Input: Activity points, bus routes, bus stops from OSM
- Extract bus stop related previous/current activity patterns by examining the surrounding of known bus stops.
- Perform spatial clustering on the activity points.
- Extract the previous/current activity pattern for each cluster.
- Compare the patterns with the bus stop related patterns.
- If pattern similarity is above a certain threshold, chances are good that there is a bus stop nearby.
- Calculate the centroids for each cluster.
- If the distance between the centroid and the closest bus route is below a certain threshold, project the centroid to the closest bus route.
For each cluster, take the bearing and speed of the contained activity points into account and shift the centroid accordingly. Then project it to the closest route.
Input: Activity points, bus routes, bus stops from OSM
- Extract bus stop related previous/current activity patterns by examining the surrounding of known bus stops.

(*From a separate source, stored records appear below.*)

(* ===== verification/Identity.v ===== *)
(** * The identity of a server
    (src/command_processor.cpp, [generate_replication_id],
    [process_replica_registration]; src/server.cpp, [receive_full_resync])

    A server makes its replication identifier from random digits, or takes over
    the one its master sent; either way what it hands to a replica is an
    identifier and an offset that the replica can read. *)

From stdpp Require Import base option list gmap strings relations.
From Stdlib Require Import ZArith Lia.
From S2P Require Import Prelude CharConv Environment Resp StreamTypes TimeUtils.
From S2P Require Import Database Commands Dispatch Config Hexadecimal.
From S2P Require Import Sessions Aof StateMonad ProcessorState Processor ProcessorRun.
From S2P Require Import ProcessorWalk WorkerWalk Framing Sockets Connection ReplicationLink.

Definition valid_identity (id : string) (off : Z) : Prop :=
  String.length id = 40%nat /\ all_chars is_hexadecimal id = true /\ 0 <= off <= u64_max.

(** ** Where identities come from *)

Lemma lower_hexadecimal c : is_lower_hexadecimal c = true -> is_hexadecimal c = true.
Proof.
  unfold is_lower_hexadecimal, is_hexadecimal. intros ->. by rewrite orb_true_l.
Qed.

Lemma generated_identity `{RandomDevice} draws : valid_identity (generate_replication_id draws) 0.
Proof.
  unfold generate_replication_id.
  destruct (random_digits_spec replication_id_length draws) as [Hl Hd].
  split; [exact Hl|]. split; [|unfold u64_max; lia].
  by apply (all_chars_impl _ _ _ lower_hexadecimal).
Qed.

(** Whatever the master sends, what [receive_full_resync] accepts is valid. *)
Lemma received_identity inbox inbox' id off :
  receive_full_resync inbox = Some (Expected (mkFullResync id off), inbox') ->
  valid_identity id off.
Proof.
  unfold receive_full_resync. intros ([response inbox1] & _ & Hrest)%bind_Some.
  destruct response as [line|e]; [|done].
  destruct (negb (String.prefix _ line)); [done|].
  destruct (String.index 0 space _) as [separator|]; [|done].
  match type of Hrest with (if ?b then _ else _) = _ => destruct b eqn:Hshape; [done|] end.
  apply orb_false_iff in Hshape as [Hlen _]. apply negb_false_iff, Nat.eqb_eq in Hlen.
  match type of Hrest with (if ?b then _ else _) = _ => destruct b eqn:Hhex; [done|] end.
  apply negb_false_iff in Hhex.
  match type of Hrest with (if ?b then _ else _) = _ => destruct b eqn:Hconv; [done|] end.
  injection Hrest as <- <- _. split; [done|]. split; [done|].
  apply conversion_failed_false in Hconv as [Hok _]. by apply from_chars_range.
Qed.

(** A server is told to install what [receive_full_resync] returned, and
    nothing else. *)
Definition resynced (id : string) (off : Z) : Prop :=
  exists inbox inbox', receive_full_resync inbox = Some (Expected (mkFullResync id off), inbox').

Definition identified_request (r : Request) : Prop :=
  match r with
  | InstallReplicationState id off => resynced id off
  | _ => True
  end.

Definition identified_task : ProcessorTask -> Prop := task_from (fun _ => True) resynced.

Section Identity.
Context `{Clock, HashOrder, Kernel, Crypto}.

(** ** The worker keeps the identity *)

Definition has_identity (s : ProcessorState) : Prop :=
  let rs := _replication_state s in valid_identity (replication_id rs) (offset rs).

Definition identified (s : ProcessorState) : Prop :=
  has_identity s /\ Forall identified_task (_tasks s).

Lemma aside_identified s s' : aside s s' -> keeps identified s s'.
Proof. unfold keeps, identified, has_identity. by intros (-> & _ & _ & _ & ->). Qed.

Lemma wrapped_identity id off n : valid_identity id off -> valid_identity id (wrap_u64 n).
Proof. intros (? & ? & _). split; [done|]. split; [done|]. apply wrap_u64_range. Qed.

(** Counting bytes of the stream keeps the identity. *)
Lemma wrapped_identified (f : ReplicationState -> Z) :
  steps (keeps identified) (modify (fun s => let rs := _replication_state s in
    set_replication_state (mkReplicationState (role rs) (replication_id rs)
      (wrap_u64 (f rs))) s)).
Proof.
  apply steps_modify. intros s [Hid Hm]. split; [|done].
  exact (wrapped_identity _ _ (f (_replication_state s)) Hid).
Qed.

Lemma append_frame_identified data : steps (keeps identified) (append_replication_frame data).
Proof.
  unfold append_replication_frame. apply steps_bind; [apply _| |intros _].
  - apply (wrapped_identified (fun rs => offset rs + size_of data)).
  - solve_steps; apply steps_modify; intros s' Hs; exact Hs.
Qed.

Lemma installation_identified id off p :
  resynced id off -> steps (keeps identified) (process_replication_state_installation id off p).
Proof.
  intros (inbox & inbox' & Hr) s x s' [= _ <-] [_ Hm]. split; [|done]. by eapply received_identity.
Qed.

Lemma run_iteration_identified : steps (keeps identified) run_iteration.
Proof.
  intros s x s' Hrun Hs. pose proof Hs as [_ Hm]. revert Hs.
  refine (run_iteration_walk (keeps identified) aside_identified append_frame_identified _ _ _ _ _ _
    s x s' _ Hm Hrun).
  - intros t s0 y s1 [= _ <-] Hs. exact Hs.
  - intros c p s0 y s1 [= _ <-] Hs. exact Hs.
  - intros _ n. apply (wrapped_identified (fun rs => offset rs + n)).
  - apply installation_identified.
  - intros task rest s0 Htasks [Hid Hm0]. rewrite Htasks in Hm0. split; [done|].
    by apply Forall_cons in Hm0 as [_ ?].
Qed.

Lemma step_identified s s' :
  processor_step identified_request s s' -> identified s -> identified s'.
Proof.
  destruct 1 as [r s Hr|s s' _ Hrun| | | | | | |]; try done; intros Hs.
  - destruct Hs as [Hid Hm]. split; [done|]. apply Forall_app. split; [done|].
    apply Forall_singleton. by destruct r.
  - by eapply run_iteration_identified.
Qed.

Lemma steps_identified s s' :
  rtc (processor_step identified_request) s s' -> identified s -> identified s'.
Proof. induction 1 as [|s1 s2 s3 H12 _ IH]; [done|]. intros Hs. by eapply IH, step_identified. Qed.
End Identity.

(** C24: the identity of a server is well formed.  Whatever its clients, its
    replicas and its master do, the replication identifier is 40 hexadecimal
    digits and the offset fits 64 bits: the identifier the server made at its
    start from random digits, or one [receive_full_resync] accepted.  A replica
    that registers gets exactly these, and they are what the handshake of the
    replica requires of a registration. *)
Theorem identity_well_formed `{Clock, HashOrder, Kernel, Crypto, RandomDevice}
    (replica : option ReplicaConfig) (rdb : RDBConfig) (aof : AOFConfig) (hash : option string)
    (draws : nat) (s : ProcessorState) :
  rtc (processor_step identified_request)
    (initial_state replica rdb aof hash (generate_replication_id draws)) s ->
  valid_identity (replication_id (_replication_state s)) (offset (_replication_state s)) /\
  forall client promise, exists registration s',
    process_replica_registration client promise s = Some (tt, s') /\
    completed s' = completed s ++ [(promise, Registered registration)] /\
    valid_registration registration /\
    registered_id registration = replication_id (_replication_state s) /\
    registered_offset registration = offset (_replication_state s).
Proof.
  intros Hrun. assert (identified s) as [Hid _].
  { apply (steps_identified _ _ Hrun). split; [|constructor]. apply generated_identity. }
  split; [exact Hid|]. intros client promise. by do 2 eexists.
Qed.

(** ** Witness *)

Section Witness.
#[local] Existing Instance millisecond_clock.
#[local] Existing Instance insertion_order.
#[local] Existing Instance perfect_kernel.
#[local] Existing Instance sample_crypto.

(** A device that counts. *)
Definition counting_device : RandomDevice.
Proof. refine {| draw i := Z.of_nat i mod 16 |}. intros i. pose proof (Z.mod_pos_bound (Z.of_nat i) 16). lia. Defined.
#[local] Existing Instance counting_device.

Definition identified_start : ProcessorState :=
  initial_state None default_rdb_config default_aof_config None (generate_replication_id 0).

Definition identified_script : ProcessorState :=
  after_script [RegisterClient 1 0; Submit 1 ["SET"; "n"; "1"]] identified_start.

Lemma identity_well_formed_witness :
  rtc (processor_step identified_request) identified_start identified_script /\
  valid_identity (replication_id (_replication_state identified_script))
    (offset (_replication_state identified_script)) /\
  offset (_replication_state identified_script) = 27.
Proof.
  assert (rtc (processor_step identified_request) identified_start identified_script) as Hrun.
  { apply after_script_allowed; [repeat constructor|vm_compute; reflexivity]. }
  split; [exact Hrun|]. split; [|vm_compute; reflexivity].
  exact (proj1 (identity_well_formed None default_rdb_config default_aof_config None 0
    identified_script Hrun)).
Defined.
End Witness.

- Assign a score to each combination.
- Define common sense previous/current bus stop related activity combinations and also give them a score.
- Traverse each bus route with a certain step length and check for surrounding activity points at each step.
- For each step, sum the score of each activity point and optionally penalize by distance.
- Detect local maxima on the series of scores for each route
- Spatially aggregate the found maxima because bus routes can have route segments in common.
- Calculate an average score for the aggregated local maxima and optionally exclude those that are below a certain threshold.
+ Fast.
+ Scales well with larger amounts of data.
- Does not work so well with small data sets.
- Results depend on many parameters.
+ Flexible due to the ability to define scores for each activity combination.
- Rather slow.
- Does not scale very well with larger amounts of data.
- Results depend on many parameters.
The two proposed algorithms heavily depend on several parameters and the parameter setting is not always trivial. For that reason, I wrote a small function which tests various parameter settings and calculates the average distance between the detected bus stops and the closest known bus stop. However, it is always a tradoff between the number of detected bus stops and the average distance to the ground truth. Unfortunately, I had not enough time to evaluate the best parameter settings in depth, however I chose two different settings for each algorithm and provided the option to view the different results in the map visualization.
Furthermore, I've created some charts which helped me to understand the data. They will show up after the bus stop detection is finished.